--- INFORMATION SUPPLIED Enclosed Below ---
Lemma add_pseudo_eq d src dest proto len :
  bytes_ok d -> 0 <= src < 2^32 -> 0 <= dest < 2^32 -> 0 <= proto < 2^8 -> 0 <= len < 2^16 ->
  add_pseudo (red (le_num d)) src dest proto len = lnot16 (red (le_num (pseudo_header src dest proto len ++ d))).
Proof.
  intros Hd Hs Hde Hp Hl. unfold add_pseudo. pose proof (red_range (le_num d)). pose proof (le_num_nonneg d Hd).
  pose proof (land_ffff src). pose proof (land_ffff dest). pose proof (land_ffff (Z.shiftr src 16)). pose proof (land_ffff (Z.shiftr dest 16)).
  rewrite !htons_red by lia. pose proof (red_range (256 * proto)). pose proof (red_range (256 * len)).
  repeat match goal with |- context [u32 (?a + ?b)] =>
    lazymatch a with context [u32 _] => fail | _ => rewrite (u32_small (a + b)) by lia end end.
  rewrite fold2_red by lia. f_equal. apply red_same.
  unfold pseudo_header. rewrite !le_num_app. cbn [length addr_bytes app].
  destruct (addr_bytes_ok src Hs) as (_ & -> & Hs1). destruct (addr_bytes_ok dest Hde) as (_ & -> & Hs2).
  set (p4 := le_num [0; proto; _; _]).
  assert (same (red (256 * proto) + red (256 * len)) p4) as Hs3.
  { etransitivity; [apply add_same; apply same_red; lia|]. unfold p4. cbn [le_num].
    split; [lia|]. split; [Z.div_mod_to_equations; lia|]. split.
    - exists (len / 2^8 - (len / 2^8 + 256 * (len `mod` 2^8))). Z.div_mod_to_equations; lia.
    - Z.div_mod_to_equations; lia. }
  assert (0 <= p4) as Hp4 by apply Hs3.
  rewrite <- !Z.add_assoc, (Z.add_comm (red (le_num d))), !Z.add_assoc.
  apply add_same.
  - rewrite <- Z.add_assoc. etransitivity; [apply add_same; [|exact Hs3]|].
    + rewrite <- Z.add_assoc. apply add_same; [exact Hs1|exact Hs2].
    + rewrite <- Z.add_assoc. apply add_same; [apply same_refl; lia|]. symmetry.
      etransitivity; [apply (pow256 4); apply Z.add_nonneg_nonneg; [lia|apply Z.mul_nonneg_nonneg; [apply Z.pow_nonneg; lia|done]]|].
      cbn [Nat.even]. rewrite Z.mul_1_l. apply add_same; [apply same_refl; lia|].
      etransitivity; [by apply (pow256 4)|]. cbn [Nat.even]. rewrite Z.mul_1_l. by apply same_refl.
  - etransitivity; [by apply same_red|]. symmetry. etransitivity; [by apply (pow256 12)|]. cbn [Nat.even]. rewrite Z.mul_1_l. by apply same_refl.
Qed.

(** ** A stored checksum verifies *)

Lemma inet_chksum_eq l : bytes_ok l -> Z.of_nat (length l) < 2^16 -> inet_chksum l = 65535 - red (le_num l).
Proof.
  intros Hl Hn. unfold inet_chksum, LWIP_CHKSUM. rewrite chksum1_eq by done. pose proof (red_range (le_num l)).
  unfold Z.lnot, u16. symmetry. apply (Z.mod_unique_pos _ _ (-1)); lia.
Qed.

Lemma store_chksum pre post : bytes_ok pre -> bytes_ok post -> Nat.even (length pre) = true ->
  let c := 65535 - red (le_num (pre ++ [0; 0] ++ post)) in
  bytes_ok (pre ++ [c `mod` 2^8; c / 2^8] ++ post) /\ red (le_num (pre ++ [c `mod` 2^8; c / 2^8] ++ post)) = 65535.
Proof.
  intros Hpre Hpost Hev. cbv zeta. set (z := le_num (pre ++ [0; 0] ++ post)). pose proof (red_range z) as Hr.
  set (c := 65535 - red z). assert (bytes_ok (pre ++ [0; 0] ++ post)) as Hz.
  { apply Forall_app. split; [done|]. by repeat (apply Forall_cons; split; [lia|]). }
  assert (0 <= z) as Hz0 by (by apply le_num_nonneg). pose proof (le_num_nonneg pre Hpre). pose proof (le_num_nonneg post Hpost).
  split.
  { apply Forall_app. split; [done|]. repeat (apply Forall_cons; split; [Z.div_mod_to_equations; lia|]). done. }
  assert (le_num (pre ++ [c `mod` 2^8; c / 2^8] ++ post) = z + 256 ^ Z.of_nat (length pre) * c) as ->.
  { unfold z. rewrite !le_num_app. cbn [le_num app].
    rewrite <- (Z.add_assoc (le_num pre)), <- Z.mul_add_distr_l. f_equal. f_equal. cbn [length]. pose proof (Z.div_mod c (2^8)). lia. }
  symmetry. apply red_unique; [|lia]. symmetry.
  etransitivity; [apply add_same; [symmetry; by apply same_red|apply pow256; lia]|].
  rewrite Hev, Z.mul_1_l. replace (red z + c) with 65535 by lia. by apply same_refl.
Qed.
--- End of Enclosed INFORMATION SUPPLIED ---
* **WHAT TO DO**
Only the lines from the one bearing "rewrite Hev, Z.mul_1_l." through the end of the entries above belong in the answer, each one exactly as given.

* **RESULT OF THIS TASK**
  rewrite Hev, Z.mul_1_l. replace (red z + c) with 65535 by lia. by apply same_refl.
Qed.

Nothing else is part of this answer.